**Task item**
Count how many lines of the material below have the word "applySorting" and give only the number.
BEGIN Extracted information
(** The state updates of one load attempt. *)
Definition onload (o : LoadOutcome) (st : State) : State :=
  match o with
  | ReadFails => st
  | Throws =>
      (* catch: setError(...); setLoading(false) *)
      {| store := store st; data := data st; columns := columns st;
         filteredData := filteredData st; searchQuery := searchQuery st;
         sortConfig := sortConfig st; currentPage := currentPage st;
         loading := false; error := Some "Failed to load CSV file" |}
  | Parsed parsed =>
      if (0 <? length (parsed_errors parsed))%nat
      then
        (* setError(...); return *)
        {| store := store st; data := data st; columns := columns st;
           filteredData := filteredData st; searchQuery := searchQuery st;
           sortConfig := sortConfig st; currentPage := currentPage st;
           loading := loading st; error := Some "Error parsing CSV file" |}
      else
        (* setData; setFilteredData; setColumns; setLoading(false) *)
        let '(d, σ) := alloc (store st) (parsed_data parsed) in
        {| store := σ; data := d;
           columns := default [] (meta_fields parsed);
           filteredData := d; searchQuery := searchQuery st;
           sortConfig := sortConfig st; currentPage := currentPage st;
           loading := false; error := error st |}
  end.

Section Viewer.

Variable StringToNumber : string -> option Z.

(** [Array.prototype.sort]: the engine's procedure, from a comparator and
    the contents of the array to its new contents. *)
Variable Array_sort : (Row -> Row -> Z) -> list Row -> list Row.

(** *** The recompute effect (CsvViewer.tsx, lines 49-75) *)

(** [let filtered = data; if (searchQuery) filtered = data.filter(...)]:
    the reference held by [filtered], and the store. *)
Definition applySearchFilter (st : State) : ref * Store :=
  if JsString.truthy (searchQuery st)
  then alloc (store st)
         (List.filter (rowMatches (searchQuery st)) (dataRows st))
  else (data st, store st).

(** [if (sortConfig) filtered.sort(...)]: the array is sorted in place. *)
Definition applySorting (st : State) (filtered : ref) (σ : Store) : Store :=
  match sortConfig st with
  | Some cfg =>
      write σ filtered
        (Array_sort (compareRows StringToNumber cfg) (read σ filtered))
  | None => σ
  end.

Definition recompute (st : State) : State :=
  let '(filtered, σ1) := applySearchFilter st in
  let σ2 := applySorting st filtered σ1 in
  (* setFilteredData(filtered); setCurrentPage(1) *)
  {| store := σ2; data := data st; columns := columns st;
     filteredData := filtered; searchQuery := searchQuery st;
     sortConfig := sortConfig st; currentPage := 1;
     loading := loading st; error := error st |}.

(** The rows the effect leaves in [filteredData], from the rows of [data],
    the query and the sort configuration it starts with. *)
Definition derivedRows (rows : list Row) (q : string)
    (cfg : option SortConfig) : list Row :=
  match cfg with
  | Some cfg => Array_sort (compareRows StringToNumber cfg) (filterRows q rows)
  | None => filterRows q rows
  end.

(** Mounting runs the recompute effect on the initial state. *)
Definition mount : State := recompute initialState.

(** A load attempt; the recompute effect runs when [data] was replaced. *)
Definition load (o : LoadOutcome) (st : State) : State :=
  let st' := onload o st in
  if (data st' =? data st)%nat then st' else recompute st'.

(** *** Handlers *)

(** [onChange] of the search box: [setSearchQuery(e.target.value)]; the
    effect runs when the query changed. *)
Definition setSearchQuery (q : string) (st : State) : State :=
  if String.eqb q (searchQuery st) then st
  else
    recompute
      {| store := store st; data := data st; columns := columns st;
         filteredData := filteredData st; searchQuery := q;
         sortConfig := sortConfig st; currentPage := currentPage st;
         loading := loading st; error := error st |}.

(** The state updater of [handleSort] (lines 77-82). *)
Definition nextSortConfig (current : option SortConfig) (column : string)
  : SortConfig :=
  {| key := column;
     direction :=
       match current with
       | Some c =>
           if String.eqb (key c) column && Direction_eqb (direction c) asc
           then desc else asc
       | None => asc
       end |}.

(** [handleSort(column)]: the new configuration is a new object, so the
    effect always runs. *)
Definition handleSort (column : string) (st : State) : State :=
  recompute
    {| store := store st; data := data st; columns := columns st;
       filteredData := filteredData st; searchQuery := searchQuery st;
       sortConfig := Some (nextSortConfig (sortConfig st) column);
       currentPage := currentPage st;
       loading := loading st; error := error st |}.

(** *** Pagination (lines 122-125 and 202-237) *)

Definition totalPages (st : State) : Z :=
  Math_ceil_div (Z.of_nat (length (filteredRows st))) itemsPerPage.
Definition startIndex (st : State) : Z := (currentPage st - 1) * itemsPerPage.
Definition endIndex (st : State) : Z := startIndex st + itemsPerPage.
Definition currentData (st : State) : list Row :=
  slice (filteredRows st) (startIndex st) (endIndex st).

(** [n] clamped into [1 .. totalPages]. *)
Definition clampPage (st : State) (n : Z) : Z :=
  Z.max 1 (Z.min (totalPages st) n).

(** [setCurrentPage(n)]: [currentPage] is no dependency of the effect. *)
Definition setCurrentPage (n : Z) (st : State) : State :=
  {| store := store st; data := data st; columns := columns st;
     filteredData := filteredData st; searchQuery := searchQuery st;
     sortConfig := sortConfig st; currentPage := n;
     loading := loading st; error := error st |}.

(** The Previous button, a numbered button, the Next button. *)
Definition clickPrevious (st : State) : State :=
  setCurrentPage (Z.max 1 (currentPage st - 1)) st.
Definition clickPage (pageNum : Z) (st : State) : State :=
  setCurrentPage pageNum st.
Definition clickNext (st : State) : State :=
  setCurrentPage (Z.min (totalPages st) (currentPage st + 1)) st.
END Extracted information
**Task solution**
2